It's clear that the étale topology is closed related to some form of inverse function theorem. Let me give some reasons. (Also, see the comments here.)
(1) A morphism $f:X\to S$ between smooth varieties over $\bar{k}$ is étale at $p\in X$ if and only if $\mathrm{d}f_p:T_pX\to T_{f(p)}S$ is an isomorphism.
(2) A smooth morphism $f:X\to S$ of relative dimension $n$ is, étale locally, an open immersion into $\mathbb{A}_S^n$. (This is basically the structure theorem of submersions.)
(3) If $f:X\to S$ is finite étale, then every $s\in S$ has an étale neighborhood $V\to S$ such that $X\times_S V\to V$ is a trivial cover.
(4) If $\bar{x}$ is a geometric point of a scheme $X$, the ring $\mathcal{O}_{X,\bar{x}}$ is strictly henselian. This is the ring of germs of functions étale locally at $\bar{x}$, and the Hensel lemma is very closed related to the inverse function theorem.
However, I still don't know what's precisely the inverse function theorem in this context.

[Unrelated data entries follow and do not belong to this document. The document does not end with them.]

(* ===== verification/Inet.v ===== *)
(** * Internet addresses: printing and parsing agree

    Every address is read back from its text ([quad_roundtrip],
    [pton_text6]); whatever the text, the parser of IPv6 addresses stays inside
    its array of words and its result does not depend on what the array held
    before ([pton6_safe], [pton6_determined]). *)
From S2P Require Import Prelude Outcome Lines Evutil InetDefs.

(** * Numbers inside a text *)

Lemma digit_not_blank base c : base <= 16 → is_digit base c = true → isspace c = false ∧ c <> 45 ∧ c <> 43.
Proof.
  unfold is_digit, digit_val, isspace. intros Hb H%Z.ltb_lt. split.
  - apply orb_false_intro; [apply Z.eqb_neq|apply andb_false_iff; rewrite !Z.leb_gt];
      revert H; repeat case_match; try lia.
  - revert H; repeat case_match; rewrite ?andb_true_iff, ?Z.leb_le in *; lia.
Qed.

Lemma skip_space_digit base c s : base <= 16 → is_digit base c = true → skip_space (c :: s) = c :: s.
Proof. intros Hb H. simpl. by rewrite (proj1 (digit_not_blank base c Hb H)). Qed.
Lemma sign_digit base c s : base <= 16 → is_digit base c = true → sign (c :: s) = (false, c :: s).
Proof.
  intros Hb H. destruct (digit_not_blank base c Hb H) as (_&?&?). simpl.
  destruct (Z.eqb_spec c 45), (Z.eqb_spec c 43); done.
Qed.

Lemma scan_u_printed n rest :
  0 <= n < 2 ^ 32 → stops 10 rest → scan_u (sprint_d n ++ rest) = Some (n, rest).
Proof.
  intros Hn Hr. unfold scan_u, sprint_d, sprint_u.
  destruct (Z.ltb_spec n 0); [lia|].
  destruct (printed_digits 10 n) as [Hd Hne]; [lia|lia|].
  pose proof (read_printed 10 n rest) as HR. destruct (to_base 64 10 n) as [|c ds]; [done|].
  apply Forall_cons in Hd as [Hc _]. rewrite <- app_comm_cons in *.
  rewrite (skip_space_digit 10), (sign_digit 10), Hc by done || lia.
  rewrite HR by done || lia. rewrite Z.min_l, u32_small by lia. done.
Qed.

Lemma sscanf_quad_printed a b c d :
  byte a → byte b → byte c → byte d → sscanf_quad (sprint_quad a b c d) = Some (a, b, c, d).
Proof.
  unfold byte. intros. unfold sscanf_quad, sprint_quad.
  rewrite scan_u_printed by (done || lia). simpl.
  rewrite scan_u_printed by (done || lia). simpl.
  rewrite scan_u_printed by (done || lia). simpl.
  rewrite <- (app_nil_r (sprint_d d)), scan_u_printed by (done || lia). done.
Qed.
Definition reply_parse {RH : ReplyHost} (find : Z → option request) (global_randomize_case : bool)
    (packet : list Z) (length : Z) : option parsed :=
  match message_header packet length (Cursor 0 None) with
  | Fault => None
  | Error _ => Some Unrelated
  | Ret (trans_id, flags, questions, answers, authority, _) c =>
      match find trans_id with
      | None => Some Unrelated
      | Some req =>
          let bad := Z.land flags (Z.lor _RCODE_MASK _TC_MASK) in
          if negb (has flags _QR_MASK) then Some Unrelated
          else if negb (bad =? 0) && negb (bad =? DNS_ERR_NOTEXIST) then
            Some (Handle (-1) req flags 0 None None)
          else
            match reply_sections packet length global_randomize_case req
                    questions answers authority c with
            | Fault => None
            | Error c => Some (Handle (-1) req flags 0 None (cname c))
            | Ret (ttl_r, r) c => Some (Handle 0 req flags ttl_r (Some r) (cname c))
            end
      end
  end.

(** * Requests to a server port *)

Record question := Question { q_type : Z; dns_question_class : Z; q_name : list Z }.

Record server_reply_item := Item {
  item_name : list Z;
  item_type : Z;
  item_class : Z;
  item_ttl : Z;
  is_name : bool;
  datalen : Z;
  data : option (list Z)
}.

(** [struct server_request] without its links, port and address. *)
Record server_request := ServerRequest {
  trans_id : Z;
  flags : Z;
  questions : list question;
  answer : list server_reply_item;
  authority : list server_reply_item;
  additional : list server_reply_item;
  response : option (list Z)
}.

(** What [request_parse] does: drop the packet, answer it with an error, or pass it
    to the callback of the port. *)
Inductive received : Type :=
  | Dropped
  | Refused (error : Z) (r : server_request)
  | Delivered (r : server_request).

(** [alloc n] tells whether the [n]-th allocation succeeds; the first is that of the
    request, the second that of the array of questions. *)
Fixpoint read_questions (n : nat) (alloc : nat → bool) (i : nat) (packet : list Z) (length : Z)
    : parser cursor (list question) :=
  match n with
  | O => mret []
  | S n =>
      tmp_name ← name_parse packet length (zrepeat 0 256) 256;
      type ← GET16 packet length;
      class ← GET16 packet length;
      _ ← err_if (negb (alloc (2 + i)%nat));
      qs ← read_questions n alloc (S i) packet length;
      mret (Question type class (cstr tmp_name) :: qs)
  end.

Definition request_parse (alloc : nat → bool) (packet : list Z) (length : Z) : option received :=
  match message_header packet length (Cursor 0 None) with
  | Fault => None
  | Error _ => Some Dropped
  | Ret (trans_id, flags, nquestions, _, _, _) c =>
      if has flags _QR_MASK then Some Dropped
      else
        let flags := Z.land flags (Z.lor _RD_MASK _CD_MASK) in
        if negb (alloc 0%nat) then Some Dropped
        else if (nquestions =? 0) || negb (alloc 1%nat) then Some Dropped
        else
          match read_questions (Z.to_nat nquestions) alloc 0 packet length c with
          | Fault => None
          | Error _ => Some Dropped
          | Ret qs _ =>
              let r := ServerRequest trans_id flags qs [] [] [] None in
              if has flags _OP_MASK then Some (Refused DNS_ERR_NOTIMPL r)
              else Some (Delivered r)
          end
  end.

(** * Building messages *)

Definition MAX_LABELS : Z := 128.

(** [struct dnslabel_table]: the names written so far with their positions. *)
Definition dnslabel_table : Type := list (list Z * Z).

Fixpoint dnslabel_table_get_pos (table : dnslabel_table) (label : list Z) : Z :=
  match table with
  | [] => -1
  | (v, pos) :: table =>
      if bool_decide (label = v) then pos else dnslabel_table_get_pos table label
  end.

(** [dup] tells whether [mm_strdup] succeeds for a string kept with a position. *)
Definition dnslabel_table_add (dup : list Z → Z → bool) (table : dnslabel_table)
    (label : list Z) (pos : Z) : Z * dnslabel_table :=
  if zlen table =? MAX_LABELS then (-1, table)
  else if negb (dup label pos) then (-1, table)
  else (0, table ++ [(label, pos)]).

(** The output buffer, the offset of the next byte, and the table. *)
Record message := Message { buf : list Z; off : Z; table : dnslabel_table }.

(** [memcpy(buf + j, bytes, len)] *)
Definition write_at (j : Z) (bytes : list Z) : parser message unit :=
  m ← pget;
  b ← access (memcpy_at (buf m) j bytes);
  pset (Message b (off m) (table m)).
Definition move_to (j : Z) : parser message unit :=
  m ← pget; pset (Message (buf m) j (table m)).
(** Bytes appended when the code has compared their number with the room. *)
Definition append (buf_len : Z) (bytes : list Z) : parser message unit :=
  m ← pget;
  _ ← err_if (buf_len <? off m + zlen bytes);
  _ ← write_at (off m) bytes;
  move_to (off m + zlen bytes).
Definition APPEND16 (buf_len x : Z) : parser message unit := append buf_len (htons x).
Definition APPEND32 (buf_len x : Z) : parser message unit := append buf_len (htonl x).

(** What one round of [dnsname_to_labels] ends with: the value it returns, or the
    offset after the last label. *)
Inductive labels_end : Type := Return (r : Z) | Break (j : Z).

Section builder.
Context (dup : list Z → Z → bool).

Definition add_label (use_table : bool) (start : list Z) (j : Z) : parser message unit :=
  m ← pget;
  if use_table then pset (Message (buf m) (off m) (dnslabel_table_add dup (table m) start j).2)
  else mret tt.

Fixpoint labels_loop (fuel : nat) (buf_len : Z) (use_table : bool) (j : Z) (name : list Z)
    : parser message labels_end :=
  match fuel with
  | O => fault
  | S fuel =>
      m ← pget;
      let ref := dnslabel_table_get_pos (table m) name in
      if use_table && (0 <=? ref) then
        if buf_len <? j + 2 then mret (Return (-2))
        else
          _ ← write_at j (htons (Z.lor ref 0xc000));
          mret (Return (j + 2))
      else
        let label := first_label name in
        if 63 <? zlen label then mret (Return (-1))
        else if buf_len <? j + zlen label + 1 then mret (Return (-2))
        else
          _ ← add_label use_table name j;
          _ ← write_at j [u8 (zlen label)];
          _ ← write_at (j + 1) label;
          let j := j + 1 + zlen label in
          match strchr name 46 with
          | Some n => labels_loop fuel buf_len use_table j (drop (S n) name)
          | None => mret (Break j)
          end
  end.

I would love if it were the following statement, which is clearly not true.
Let $f:X\to S$ be a morphism between smooth varieties over $\bar{k}$ such that $\mathrm{d}f_p$ is an isomorphism. Then there exists an étale neighborhood $V\to S$ of $f(p)$ such that $X\times_S V\to V$ is an isomorphism.
P.S.: I know that this question is perhaps too simple for MO, and that it's similar to this. I still think that here's the best place and that it's sufficiently different to the other question. Feel free to close the question, if you think otherwise.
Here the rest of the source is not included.